(* ===== verification/RingMigration.v ===== *)
(** * Migration planning ([src/src/membership/ring_migration.{h,cpp}])

    Which hash ranges change owner between two versions of the ring. *)

From S2P Require Import Prelude NodeInfo OrderedMap RingStore.

Local Open Scope Z_scope.

Record RangeMigration := mkRangeMigration {
  range_start : Z;   (* exclusive *)
  range_end : Z;     (* inclusive *)
  from_node : NodeId;
  to_node : NodeId
}.

(** Defined on a ring with at least one token. *)
Definition owner_at (ring : Ring) (hash : Z) : option NodeId := owner ring hash.

(** The [std::set] of both rings' tokens, in order. *)
Definition boundaries (old_ring new_ring : Ring) : list Z :=
  merge_sort Z.le (elements (dom old_ring ∪ dom new_ring)).

(** The body of the loop at index [i] of the sorted boundaries. *)
Definition migration_at (old_ring new_ring : Ring) (sorted : list Z) (i : nat) : option RangeMigration :=
  curr ← sorted !! i;
  prev ← (if decide (i = 0%nat) then last sorted else sorted !! (i - 1)%nat);
  old_owner ← owner_at old_ring curr;
  new_owner ← owner_at new_ring curr;
  if decide (old_owner <> new_owner) then Some (mkRangeMigration prev curr old_owner new_owner) else None.

Definition compute_migrations (old_ring new_ring : Ring) : list RangeMigration :=
  if decide (old_ring = ∅ \/ new_ring = ∅) then [] else
  let sorted := boundaries old_ring new_ring in
  omap (migration_at old_ring new_ring sorted) (seq 0 (length sorted)).

(** A position in the range [(start, end]], which wraps when [end <= start]. *)
Definition covers (start stop h : Z) : Prop :=
  if decide (start < stop) then start < h <= stop else start < h \/ h <= stop.

(** ** Ranges between consecutive boundaries *)

Lemma boundaries_keys old new : boundaries old new = sorted_keys (old ∪ new).
Proof. unfold boundaries, sorted_keys. by rewrite dom_union_L. Qed.

Lemma union_wf (old new : Ring) : ring_wf old -> ring_wf new -> ring_wf (old ∪ new).
Proof. intros H1 H2 t [v [|[_ ?]]%lookup_union_Some_raw]; [apply H1|apply H2]; by eexists. Qed.

Lemma lookup_between (ks : list Z) i curr prev t :
  StronglySorted Z.lt ks -> ks !! i = Some curr -> t ∈ ks ->
  (if decide (i = 0%nat) then last ks else ks !! (i - 1)%nat) = Some prev ->
  if decide (i = 0%nat) then curr <= t <= prev else prev < curr /\ (t <= prev \/ curr <= t).
Proof.
  intros Hs Hi [j Hj]%list_elem_of_lookup Hp. case_decide as E.
  - subst i. rewrite last_lookup in Hp. pose proof (lookup_lt_Some _ _ _ Hj) as Hlt. split.
    + destruct j as [|j]; [naive_solver lia|].
      pose proof (strongly_sorted_lookup ks 0 (S j) curr t Hs Hi Hj). lia.
    + destruct (decide (j = pred (length ks))) as [->|]; [naive_solver lia|].
      pose proof (strongly_sorted_lookup ks j (pred (length ks)) t prev Hs Hj Hp). lia.
  - split; [apply (strongly_sorted_lookup ks (i - 1) i); auto with lia|].
    destruct (decide (j < i)%nat).
    + left. destruct (decide (j = i - 1)%nat) as [->|]; [naive_solver lia|].
      pose proof (strongly_sorted_lookup ks j (i - 1) t prev Hs Hj Hp). lia.
    + right. destruct (decide (j = i)) as [->|]; [naive_solver lia|].
      pose proof (strongly_sorted_lookup ks i j curr t Hs Hi Hj). lia.
Qed.

Lemma covers_nearest (ks : list Z) i curr prev h :
  StronglySorted Z.lt ks -> Forall (in_width 32) ks -> in_width 32 h ->
  ks !! i = Some curr -> (if decide (i = 0%nat) then last ks else ks !! (i - 1)%nat) = Some prev ->
  covers prev curr h <-> nearest (fun t => t ∈ ks) h curr.
Proof.
  intros Hs Hw Hh Hi Hp. rewrite Forall_forall in Hw.
  assert (curr ∈ ks) as Hc by (by eapply list_elem_of_lookup_2).
  assert (prev ∈ ks) as Hpk.
  { case_decide; [by apply last_Some_elem_of in Hp|by eapply list_elem_of_lookup_2]. }
  pose proof (fun t Ht => lookup_between ks i curr prev t Hs Hi Ht Hp) as Hb.
  assert (forall t, t ∈ ks -> dist h t = if decide (h <= t) then t - h else t - h + 2 ^ 32) as Hd.
  { intros t Ht. apply dist_eq; auto. }
  unfold covers, nearest. split.
  - intros Hcov. split; [done|]. intros t Ht. rewrite !Hd by done.
    pose proof (Hb t Ht). pose proof (Hb curr Hc). pose proof (Hw t Ht).
    pose proof (Hw _ Hc). pose proof (Hw _ Hpk). unfold in_width in *. repeat case_decide; lia.
  - intros [_ Hmin]. specialize (Hmin prev Hpk). rewrite !Hd in Hmin by done.
    specialize (Hb curr Hc). pose proof (Hw _ Hc). pose proof (Hw _ Hpk).
    unfold in_width in *. repeat case_decide; lia.
Qed.

Section Plan.
Context (old new : Ring) (Hold : ring_wf old) (Hnew : ring_wf new).
Context (Hne_old : old <> ∅) (Hne_new : new <> ∅).

Lemma boundaries_wf : Forall (in_width 32) (boundaries old new).
Proof. rewrite boundaries_keys. by apply ring_wf_keys, union_wf. Qed.

(** The owner of a position is the owner of the next boundary. *)
Lemma owner_boundary h c :
  in_width 32 h -> nearest (fun t => t ∈ boundaries old new) h c ->
  owner old h = owner old c /\ owner new h = owner new c.
Proof.
  clear Hne_old Hne_new. intros Hh Hc. pose proof boundaries_wf as Hw. rewrite Forall_forall in Hw.
  assert (forall t, t ∈ boundaries old new <-> is_Some (old !! t) \/ is_Some (new !! t)) as Hin.
  { intros t. rewrite boundaries_keys, elem_of_sorted_keys, lookup_union.
    destruct (old !! t), (new !! t); simpl; unfold is_Some; naive_solver. }
  assert (in_width 32 c) as Hcw by apply Hw, Hc.
  split; apply option_eq; intros v; rewrite !owner_nearest by done.
  - apply exist_proper. intros t. apply and_iff_compat_l.
    eapply nearest_through; [exact Hw| |done|done]. intros t' Ht'. apply Hin. by left.
  - apply exist_proper. intros t. apply and_iff_compat_l.
    eapply nearest_through; [exact Hw| |done|done]. intros t' Ht'. apply Hin. by right.
Qed.

Lemma elem_of_migrations m :
  m ∈ compute_migrations old new <->
  exists i, migration_at old new (boundaries old new) i = Some m.
Proof.
  unfold compute_migrations. rewrite decide_False by naive_solver.
  rewrite list_elem_of_omap. split; [naive_solver|]. intros [i Hi]. exists i. split; [|done].
  apply elem_of_seq. split; [lia|]. unfold migration_at in Hi.
  destruct (boundaries old new !! i) eqn:E; [|done]. by apply lookup_lt_Some in E.
Qed.

Lemma migration_at_covers i m h :
  in_width 32 h -> migration_at old new (boundaries old new) i = Some m ->
  boundaries old new !! i = Some (range_end m) /\
  owner old (range_end m) = Some (from_node m) /\ owner new (range_end m) = Some (to_node m) /\
  from_node m <> to_node m /\
  (covers (range_start m) (range_end m) h <->
     nearest (fun t => t ∈ boundaries old new) h (range_end m)).
Proof.
  clear Hne_old Hne_new. intros Hh Hm. unfold migration_at in Hm.
  destruct (boundaries old new !! i) as [curr|] eqn:Ec; simpl in Hm; [|done].
  destruct (if decide (i = 0%nat) then _ else _) as [prev|] eqn:Ep; simpl in Hm; [|done].
  destruct (owner_at old curr) as [o|] eqn:Eo; simpl in Hm; [|done].
  destruct (owner_at new curr) as [n|] eqn:En; simpl in Hm; [|done].
  case_decide; simplify_eq. simpl. split_and!; try done.
  eapply covers_nearest; [|apply boundaries_wf|done|done|done].
  rewrite boundaries_keys. apply sorted_keys_sorted.
Qed.

(** The boundary that closes the range of [h]. *)
Lemma boundary_of h :
  in_width 32 h ->
  exists i c, boundaries old new !! i = Some c /\ nearest (fun t => t ∈ boundaries old new) h c.
Proof.
  clear Hne_new. intros Hh. pose proof boundaries_wf as Hw. rewrite boundaries_keys in *.
  destruct (seek_nearest (sorted_keys (old ∪ new)) h) as (c & Hc & Hn); [apply sorted_keys_sorted|done..| |by eauto].
  rewrite sorted_keys_nil. intros E. apply Hne_old, map_eq. intros t.
  assert ((old ∪ new) !! t = None) as Ht by (rewrite E; apply lookup_empty).
  rewrite lookup_empty. by apply lookup_union_None in Ht as [? _].
Qed.

Lemma migration_found h c i :
  in_width 32 h -> boundaries old new !! i = Some c -> nearest (fun t => t ∈ boundaries old new) h c ->
  owner old h <> owner new h ->
  exists m, migration_at old new (boundaries old new) i = Some m.
Proof.
  intros Hh Hi Hn Hne. destruct (owner_boundary h c Hh Hn) as [E1 E2]. rewrite E1, E2 in Hne.
  pose proof boundaries_wf as Hw. rewrite Forall_forall in Hw.
  assert (in_width 32 c) as Hcw by apply Hw, Hn.
  destruct (owner_some old c Hold Hcw Hne_old) as (_ & o & Eo & _).
  destruct (owner_some new c Hnew Hcw Hne_new) as (_ & n & En & _).
  unfold migration_at, owner_at. rewrite Hi. simpl.
  assert (is_Some (if decide (i = 0%nat) then last (boundaries old new) else boundaries old new !! (i - 1)%nat))
    as [prev ->].
  { case_decide.
    - apply last_is_Some. intros E. by rewrite E in Hi.
    - apply lookup_lt_is_Some. apply lookup_lt_Some in Hi. lia. }
  simpl. rewrite Eo, En. simpl. rewrite decide_True by congruence. eauto.
Qed.
End Plan.

(** C23: the migration plan between two non-empty rings is exact: a position is
    covered by an entry of the plan precisely when its owner changes, the entry
    names the old and the new owner, and no two entries cover one position. *)
Theorem compute_migrations_exact old new h :
  ring_wf old -> ring_wf new -> old <> ∅ -> new <> ∅ -> in_width 32 h ->
  (forall m, m ∈ compute_migrations old new -> covers (range_start m) (range_end m) h ->
     get_node_for_key old h = Some (from_node m) /\
     get_node_for_key new h = Some (to_node m) /\ from_node m <> to_node m) /\
  (get_node_for_key old h <> get_node_for_key new h ->
     exists m, m ∈ compute_migrations old new /\ covers (range_start m) (range_end m) h) /\
  (forall m m', m ∈ compute_migrations old new -> m' ∈ compute_migrations old new ->
     covers (range_start m) (range_end m) h -> covers (range_start m') (range_end m') h -> m = m').
Proof.
  intros Hold Hnew Ho Hn Hh. rewrite !get_node_owner.
  setoid_rewrite (elem_of_migrations old new Ho Hn).
  pose proof (boundaries_wf old new Hold Hnew) as Hw. rewrite Forall_forall in Hw. split_and!.
  - intros m [i Hm] Hc. destruct (migration_at_covers old new Hold Hnew i m h Hh Hm) as (Hi & E1 & E2 & Hne & Hcov).
    apply Hcov in Hc. destruct (owner_boundary old new Hold Hnew h _ Hh Hc) as [-> ->]. done.
  - intros Hne. destruct (boundary_of old new Hold Hnew Ho h Hh) as (i & c & Hi & Hc).
    destruct (migration_found old new Hold Hnew Ho Hn h c i Hh Hi Hc Hne) as [m Hm].
    exists m. split; [by eauto|].
    destruct (migration_at_covers old new Hold Hnew i m h Hh Hm) as (Hi' & _ & _ & _ & Hcov).
    apply Hcov. by simplify_eq.
  - intros m m' [i Hm] [j Hm'] Hc Hc'.
    destruct (migration_at_covers old new Hold Hnew i m h Hh Hm) as (Hi & _ & _ & _ & Hcov).
    destruct (migration_at_covers old new Hold Hnew j m' h Hh Hm') as (Hj & _ & _ & _ & Hcov').
    assert (range_end m = range_end m') as E.
    { eapply nearest_unique; [exact Hw|exact Hh|by apply Hcov|by apply Hcov']. }
    assert (i = j) as ->; [|congruence].
    eapply (NoDup_lookup (boundaries old new)); [|exact Hi|by rewrite E].
    unfold boundaries. rewrite merge_sort_Permutation. apply NoDup_elements.
Qed.

Lemma compute_migrations_exact_witness :
  compute_migrations demo_ring (remove_node demo_ring node_b) = [mkRangeMigration 10 20 node_b node_a] /\
  get_node_for_key (remove_node demo_ring node_b) 15 = Some node_a.
Proof.
  assert (compute_migrations demo_ring (remove_node demo_ring node_b) =
            [mkRangeMigration 10 20 node_b node_a]) as E by (vm_compute; reflexivity).
  split; [exact E|].
  destruct (compute_migrations_exact demo_ring (remove_node demo_ring node_b) 15 demo_ring_wf
    (remove_node_wf _ _ demo_ring_wf) ltac:(vm_compute; discriminate) ltac:(vm_compute; discriminate)
    ltac:(split; [discriminate|reflexivity])) as (H & _).
  assert (mkRangeMigration 10 20 node_b node_a ∈ compute_migrations demo_ring (remove_node demo_ring node_b)) as Hin
    by (rewrite E; apply list_elem_of_singleton; reflexivity).
  exact (proj1 (proj2 (H _ Hin ltac:(vm_compute; split; [reflexivity|discriminate])))).
Defined.

(** Neighbouring ranges that move between the same two nodes are separate
    entries. *)
Example migrations_not_merged :
  let old := add_node_tokens ∅ node_a [10; 20; 30] in
  let new := add_node_tokens ∅ node_b [10; 20; 30] in
  compute_migrations old new =
    [mkRangeMigration 30 10 node_a node_b; mkRangeMigration 10 20 node_a node_b;
     mkRangeMigration 20 30 node_a node_b].
Proof. vm_compute. done. Qed.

● **Action item**: Every line that contains the string "when" should be copied from the records.

● **Answer to this exercise**:
(** A position in the range [(start, end]], which wraps when [end <= start]. *)
    covered by an entry of the plan precisely when its owner changes, the entry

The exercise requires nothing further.